Last week, Iceland’s high court, the Landsdómir, acquitted ex-Prime Minister Geir H. Haarde of all major charges in the case brought against him over his role in the 2008 financial crisis. The crisis led to the collapse of the country’s three main banks in a matter of days, as the economy entered a deep recession.
On three out of the four charges against him, Haarde was found not guilty. The court judged that he had done all he could to urge the banks to reduce their exposure to foreign debt, that he had not been negligent by failing to react to the danger of a financial crisis, and that he could not be held responsible for having failed to compel the banks to transfer the liabilities for foreign deposits in savings accounts to subsidiaries based in other countries. The only count on which he was found guilty was the token charge of failing to organise a sufficient number of cabinet meetings to discuss the issue of the financial crisis.

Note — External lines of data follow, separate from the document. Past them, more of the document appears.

Lemma view_lock_run r b h l : rslot r = User b h l -> view_user r (@UserView.lock (AbiError.t * ApplyContext)) = Some (Ok l).
Proof.
  intros Hs. apply view_user_slot. exists b, h, l. split; [done|]. unfold UserView.lock. rewrite mk_raw_lock; [done|].
  by apply rslot_ok in Hs as [_ ?].
Qed.

Lemma view_balance_run r b h l : rslot r = User b h l -> view_user r UserView.balance = Some b.
Proof.
  intros Hs. apply view_user_slot. exists b, h, l. split; [done|]. unfold UserView.balance. rewrite mk_raw_get; [done|].
  by apply rslot_ok in Hs as [? _].
Qed.

Lemma lifecycle_run cx i r : cx_ok cx -> cx_resources cx !! i = Some r ->
  lifecycle cx i = Ok (if decide (rslot r = Vacant) then New else Live).
Proof.
  intros Hok Hr. destruct (cx_ok_lifecycle cx i r Hok Hr) as (l & Hl & Hd & Hn). unfold lifecycle. rewrite Hl. cbn.
  destruct (decide (rslot r = Vacant)) as [Hv|Hv]; f_equal; [by apply Hn|]. destruct l; [|done..]. by destruct Hv; apply Hn.
Qed.

Lemma mark_created_run cx i : cx_lifecycle cx !! i = Some New -> exists cx', mark_created cx i = Ok cx'.
Proof. intros Hl. eexists. by apply mark_created_Ok. Qed.

Lemma lifecycle_New cx i r : cx_ok cx -> cx_resources cx !! i = Some r -> rslot r = Vacant -> cx_lifecycle cx !! i = Some New.
Proof. intros Hok Hr Hv. destruct (cx_ok_lifecycle cx i r Hok Hr) as (l & Hl & _ & Hn). by rewrite Hl, (proj2 Hn Hv). Qed.

Lemma apply_update_complete cx i m c l m0 l0 :
  cx_ok cx -> u64 m -> lock_ok l ->
  bk_slots (book_of cx) !! usize_of i = Some (config_resource_id, Config m0 c l0) -> unlocks (cx_auth cx) l0 i ->
  exists cx', apply_update i m c l cx = Ok cx'.
Proof.
  intros Hok Hm Hl Hb Hu. apply book_lookup_inv in Hb as (r & Hr & Hid & Hs).
  unfold apply_update, resource_at. rewrite Hr. cbn [expect]. run_step. rewrite bool_decide_true by done. run_step.
  rewrite (lifecycle_run cx _ r Hok Hr), decide_False by (by rewrite Hs). run_step.
  rewrite (proj2 (config_from_bytes_slot r (mk_raw KIND_CONFIG m0 c l0))) by eauto. run_step.
  rewrite bool_decide_true by done. run_step. unfold ConfigView.lock. rewrite mk_raw_lock by (by apply rslot_ok in Hs as [_ ?]). run_step.
  rewrite unlocks_run by done. run_step.
  destruct (write_new_state_spec cx (usize_of i) r m c l Hr Hm Hl) as (r' & -> & _). by eexists.
Qed.

Lemma apply_init_complete cx i m c l :
  cx_ok cx -> u64 m -> lock_ok l ->
  bk_slots (book_of cx) !! usize_of i = Some (config_resource_id, Vacant) -> unlocks (cx_auth cx) genesis_lock i ->
  exists cx', apply_init i m c l cx = Ok cx'.
Proof.
  intros Hok Hm Hl Hb Hu. apply book_lookup_inv in Hb as (r & Hr & Hid & Hs).
  unfold apply_init, resource_at. rewrite Hr. cbn [expect]. run_step. rewrite bool_decide_true by done. run_step.
  rewrite (lifecycle_run cx _ r Hok Hr), decide_True by done. run_step. rewrite bool_decide_true by done. run_step.
  change (Schnorr _) with genesis_lock. rewrite (unlocks_run cx genesis_lock i Hu). run_step.
  destruct (write_new_state_spec cx (usize_of i) r m c l Hr Hm Hl) as (r' & -> & _). run_step.
  apply mark_created_run. exact (lifecycle_New cx _ r Hok Hr Hs).
Qed.

Lemma apply_update_user_lock_complete cx i l id b h l0 :
  bk_slots (book_of cx) !! usize_of i = Some (id, User b h l0) -> unlocks (cx_auth cx) l0 i ->
  exists cx', apply_update_user_lock i l cx = Ok cx'.
Proof.
  intros Hb Hu. apply book_lookup_inv in Hb as (r & Hr & Hid & Hs). unfold apply_update_user_lock, resource_at.
  rewrite Hr. cbn [expect]. run_step. rewrite (view_lock_run r b h l0 Hs). run_step. rewrite unlocks_run by done. run_step.
  destruct (set_user_lock_slot r b h l0 l Hs) as (r' & -> & _). by eexists.
Qed.

Lemma apply_withdraw_complete cx i a dest id b h l m c :
  book_config (book_of cx) = Some (m, c) -> bk_slots (book_of cx) !! usize_of i = Some (id, User b h l) ->
  unlocks (cx_auth cx) l i -> (m <= a)%Z -> (a <= b)%Z -> exists cx', apply_withdraw i a dest cx = Ok cx'.
Proof.
  intros Hc Hb Hu Hm Ha. apply book_lookup_inv in Hb as (r & Hr & Hid & Hs).
  destruct (scan_config_run cx m c Hc) as (lc & Hm64 & Hscan). unfold apply_withdraw, resource_at. rewrite Hscan, Hr.
  cbn [expect]. run_step. rewrite (view_lock_run r b h l Hs). run_step. rewrite unlocks_run by done. run_step.
  unfold ConfigView.min_withdrawal_amount. rewrite mk_raw_get, (proj2 (Z.ltb_ge a m)) by (done || lia).
  rewrite (view_balance_run r b h l Hs). run_step. rewrite (proj2 (checked_sub_Some b a (b - a))) by done. run_step.
  rewrite (modify_user_slot r b h l) by done. run_step. by eexists.
Qed.

Lemma apply_transfer_complete cx s d a li bk' :
  cx_ok cx -> book_step (rest_preimage (cx_tx cx)) (cx_auth cx) (Transfer s d a li) (book_of cx) bk' ->
  exists cx', apply_transfer s d a li cx = Ok cx'.
Proof.
  intros Hok Hstep. inversion Hstep as [| |? ? ? ? ? sb sh sl ? db dh dl ? Hne Hsrc Hu Hdst Hle Hlt|? ? ? l ? sb sh sl ? Hne Hsrc Hu Hdst Hmin Hle| | | |];
    subst.
  all: apply book_lookup_inv in Hsrc as (src & Es & Hids & Hs); apply book_lookup_inv in Hdst as (dst & Ed & Hidd & Hd).
  all: destruct (rslot_ok _ _ Hs) as [Hsb Hsl].
  all: unfold apply_transfer; rewrite bool_decide_false by done; rewrite (lifecycle_run cx _ dst Hok Ed), Hd.
  all: rewrite ?decide_True, ?decide_False by done; run_step.
  all: rewrite Es, Ed, (view_lock_run src sb sh sl Hs); run_step; rewrite unlocks_run by done; run_step.
  - rewrite (modify_user_slot src sb sh sl), (modify_user_slot dst db dh dl) by done. unfold UserView.balance.
    rewrite !mk_raw_get by (done || by apply rslot_ok in Hd as [? _]).
    rewrite (proj2 (checked_sub_Some sb a _)), (proj2 (checked_add_Some db a _)) by done. run_step. by eexists.
  - rewrite (proj2 (validate_user_create_Ok _ _ _ _ (id_hash l))) by done. run_step.
    rewrite (modify_user_slot src sb sh sl) by done. unfold UserView.balance. rewrite mk_raw_get by done.
    rewrite (proj2 (checked_sub_Some sb a _)) by done. run_step.
    destruct (init_user_slot dst a (id_hash l) l) as (r' & -> & _); [by apply vacant_data|]. run_step. cbn [on_resource]. run_step.
    apply mark_created_run. exact (lifecycle_New cx _ dst Hok Ed Hd).
Qed.

(** The guards of a funded deposit pass; what is left is the credit. *)
Lemma apply_deposit_run cx i o l v t deposit r :
  funding (rest_preimage (cx_tx cx)) (book_of cx) i o l v t deposit ->
  cx_resources cx !! usize_of (ct_user_idx t) = Some r ->
  apply_deposit i o l cx =
    (kind ← credit_kind cx (usize_of (ct_user_idx t)) r t l v;
     let cx := with_consumed (with_deposit cx deposit) (cx_consumed cx ++ [o]) in
     match kind with
     | Create ilh =>
         cx ← mark_created cx (usize_of (ct_user_idx t)); on_resource cx (usize_of (ct_user_idx t)) (init_user r v ilh l)
     | CreditExisting new =>
         let '(credit, r) := modify_user r (fun v => (tt, Raw.set v new)) in
         let cx := set_resource cx (usize_of (ct_user_idx t)) r in
         _ ← fails cx (ok_or credit (decode_err "deposit: target not a live user resource")); Ok cx
     end).
Proof.
  intros [Hfresh (m & c & out & Hc & Hp & Hv & Hver & Hspk & Hdep) Ht] Hr.
  destruct (scan_config_run cx m c Hc) as (lc & _ & Hscan). unfold apply_deposit.
  rewrite bool_decide_false by done. rewrite Hscan, Hp. run_step.
  rewrite Hver, Hspk. unfold ConfigView.covenant_id. cbn [mk_raw Raw.id32 Z.eqb negb orb].
  rewrite bool_decide_true by done. run_step. rewrite Ht. run_step.
  rewrite (proj2 (Nat.leb_gt _ _)) by (by eapply lookup_lt_Some). unfold resource_at. rewrite Hr. cbn [expect]. run_step.
  rewrite Hv. destruct (credit_kind _ _ _ _ _ _); [|done..]. run_step. change (cx_deposit cx) with (bk_deposit (book_of cx)).
  rewrite Hdep. done.
Qed.

Lemma apply_deposit_complete cx i o l bk' :
  cx_ok cx -> book_step (rest_preimage (cx_tx cx)) (cx_auth cx) (Deposit i o l) (book_of cx) bk' ->
  exists cx', apply_deposit i o l cx = Ok cx'.
Proof.
  intros Hok Hstep. inversion Hstep as [| | | | | |? ? ? v t dep ? b l0 ? Hf Hslot Hlt|? ? ? v t dep ? Hf Hsp Hslot Hmin]; subst.
  all: apply book_lookup_inv in Hslot as (r & Hr & Hid & Hs); rewrite (apply_deposit_run cx i o l v t dep r) by done.
  all: unfold credit_kind; rewrite (lifecycle_run cx _ r Hok Hr), Hs, ?decide_True, ?decide_False by done; run_step.
  - rewrite (proj2 (view_user_slot r _ (b, id_hash l))).
    2:{ exists b, (id_hash l), l0. split; [done|]. unfold UserView.balance. rewrite mk_raw_get; [done|]. by apply rslot_ok in Hs as [? _]. }
    run_step. rewrite bool_decide_true by done. run_step. rewrite (proj2 (checked_add_Some b v _)) by done. run_step.
    rewrite (modify_user_slot r b (id_hash l) l0) by done. run_step. by eexists.
  - destruct Hsp as [sp ->]. run_step. rewrite (proj2 (validate_user_create_Ok _ _ _ _ (id_hash l))) by done. run_step.
    unfold mark_created. assert (lifecycle cx (usize_of (ct_user_idx t)) = Ok New) as Hn.
    { unfold lifecycle. by rewrite (lifecycle_New cx _ r Hok Hr Hs). }
    unfold lifecycle in Hn |- *. cbn [cx_lifecycle with_consumed with_deposit]. rewrite Hn. run_step. cbn [created]. run_step.
    destruct (init_user_slot r v (id_hash l) l) as (r' & -> & _); [by apply vacant_data|]. by eexists.
Qed.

The court indicated its approval of Haarde’s activities, declaring that he would face no punishment. The judges ruled that his legal expenses for the trial would be borne by the state.
If anything, Haarde emerged strengthened politically from the process. He told the Daily Telegraph, “I'm proud of the way we handled the crisis. We did not guarantee the external obligations of the banks, which made us unpopular with creditors, and there are lots of court cases currently taking place. But we protected individuals, and we protected our domestic banking system.”
In reality, the policies initiated by Haarde and continued by the current coalition have placed the full burden of the economic crisis on to working people while the banks have been fully compensated. Due to its small size, Iceland was in no position to fully guarantee the debts of investors. But these debts are being repaid with interest over a longer time frame. Moreover, the deep attacks on social spending launched in collaboration with the International Monetary Fund (IMF), in return for a $10 billion support package to Reykjavík, has facilitated the transfer of vast resources from public spending into banks which have been fully recapitalised.
From the start, the investigation into Haarde’s activities was to prevent an examination of the responsibility of the political elite as a whole in bringing about the financial collapse. Last October, two further charges initially filed against Haarde, that he had “neglected his Prime Ministerial duties” and that he had failed to ensure that the government had adequately studied the risks facing the banks, were dismissed.
This narrowed the focus of the trial as much as possible, with the result that it only considered the actions of Haarde between February 2008 and October 2008. In this way, the more fundamental issues which led to the Icelandic crisis, including the privatisation of the banks in the late 1990s and 2000s, the deregulation of the financial sector, and above all the largest international crisis of the capitalist system since the great depression of the 1930s, was excluded from the trial.
Current Prime Minister Johanna Sigurðardóttir stated at the conclusion of the trial that she was “relieved” the process was over, and that she had never believed in bringing Haarde to trial in the first place. Sigurðardóttir was herself a member of Haarde’s government during the crisis period, as minister of social affairs. She has instead focused on the trial of several former leading Kaupthing bankers which is currently on-going.
As with her other Social Democratic colleagues who participated in that coalition, she has not faced any examination of her actions during the financial crisis. As for Haarde’s own Independence Party colleagues, no charges have been brought.
A major share of the responsibility for this state of affairs lies with the pseudo-left that currently sits in government with the Social Democrats. The Left-Green Movement has been at the forefront of pushing for the prosecution of Haarde, while covering for the role of the Social Democrats. Party leader Steingrimur Sigfússon has stated that the trial was a necessary part of a national reconciliation in the aftermath of the crisis. He told the Financial Times recently that the Haarde trial was “one of the big things that needs to be dealt with... before the country can return to normal.”
Sigfússon and his Left Green ministerial colleagues came to power on the basis of claims that the 2008 collapse would be thoroughly investigated and that all those responsible would be held to account. Three years later, together with the Social Democrats, the Left Greens have presided over the re-establishment of the financial institutions that brought about the crisis through their speculative and criminal activities.
Haarde’s acquittal proves that the promise to hold those responsible to account was little more than hot air, employed by the Left Greens to bring the popular mass movement that developed in the wake of the banking collapse back in to safe channels.
The “normal” conditions desired by Sigfússon are those under which the banks can go about their business without the threat of social upheaval. He is currently holding meetings with foreign investors with a view to issuing long-term government bonds later this year, in what will be only the second auction since 2008. This has been made possible by the upgrading of Iceland’s credit rating from junk status to investment grade by the major credit rating agencies. Explaining its decision to do so in February this year, Fitch declared that Iceland had shown a commitment to “structural reforms” which had stabilised the economy.
The Left Greens have played a critical role in the implementation of such policies, presiding over cuts to social spending and the bailout of the failed financial institutions. The consequences of such policies have been devastating for workers and their families. The currency is down by over 90 percent, average household purchasing power has fallen by over 30 percent, and the Krónur is only protected from complete meltdown by capital controls which prevents investors from withdrawing money from the country. The large number choosing to emigrate is the only reason that unemployment figures appear comparatively low at around 7 percent.